На крики сбегалась вся дворня. Побледневшую Людвигу выхватили из коляски и лишь тогда бросились к бившейся на земле лошади, под которой лежал Раймонд. Когда его, наконец, удалось освободить, он не подавал признаков жизни. Его положили на землю. Без кровинки в лице, он, казалось, крепко спал.
Мужчины хлопотали около лошадей. Жеребец лежал с проломленным черепом так же неподвижно, как и тот, кто его сразил.
– Да ведь он разбил ему голову! Такого дорогого коня загубили, заговорил пришедший, наконец, в себя Владислав.
– Благодарение богу, что графиня невредима! Езус Христус! Что б то было! И граф Эдвард уехал, – прошамкал пересохшими от волнения губами Юзеф.

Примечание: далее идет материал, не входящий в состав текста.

(** ** The copy *)

Lemma zero_extent_ok fuel : forall f sz w, 0 <= w -> w <= sz -> sz - w <= 32768 * Z.of_nat fuel ->
  exists f', zero_extent cb fuel f sz w = Done f' /\
    zlen (contents f') = (if w =? sz then zlen (contents f) else Z.max (zlen (contents f)) (fpos f + (sz - w))) /\
    forall i, 0 <= i -> znth nul (contents f') i = if (fpos f <=? i) && (i <? fpos f + (sz - w)) then nul else znth nul (contents f) i.
Proof.
  induction fuel as [|fuel IH]; intros f sz w Hw Hle Hf; cbn [zero_extent]; pose proof (fpos_nonneg f).
  - assert (w = sz) as -> by lia. rewrite Z.leb_refl, Z.eqb_refl. exists f. split_and!; [done|done|]. intros i Hi.
    destruct (Z.leb_spec (fpos f) i), (Z.ltb_spec i (fpos f + (sz - sz))); try done; lia.
  - destruct (Z.eqb_spec w sz) as [->|Hne].
    { rewrite Z.leb_refl. exists f. split_and!; [done|done|]. intros i Hi.
      destruct (Z.leb_spec (fpos f) i), (Z.ltb_spec i (fpos f + (sz - sz))); try done; lia. }
    rewrite (proj2 (Z.leb_gt _ _)) by lia. remember (Z.min (sz - w) 32768) as n eqn:En. assert (Hn : 0 < n <= sz - w /\ n < 2 ^ 32) by lia.
    assert (Ln : zlen (replicate (Z.to_nat n) nul) = n) by (apply zlen_replicate; lia).
    destruct (write_repeat_ok cb f (replicate (Z.to_nat n) nul)) as (f1 & -> & Hc & Hp); [lia|]. rewrite Ln in Hp. cbn [rbind].
    destruct (IH f1 sz (w + n)) as (f' & -> & Hl & Hz); [lia|lia|lia|]. exists f'. split; [done|]. rewrite Hp, Hc in *.
    rewrite zlen_file_write, Ln in Hl by lia. split; [rewrite Hl; zcase; lia|].
    intros i Hi. rewrite Hz, znth_write, Ln by lia. rewrite znth_replicate_nul. repeat (zcase; cbn [andb]; try done; try lia).
Qed.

Недавний испуг Владислава сменился бешенством, и он обрушился на окружающих слуг.
– Это все из-за вас, дармоедов чертовых! Разленились, негодяи! Где вы все были, когда подали коляску? И как смеет всякая солдатня шататься здесь со своими трещотками?
Это уже относилось к только что вышедшему из дома Зонненбургу. Майор извинялся перед Людвигой за причиненную ей неприятность. Владислав быстро подошел к нему.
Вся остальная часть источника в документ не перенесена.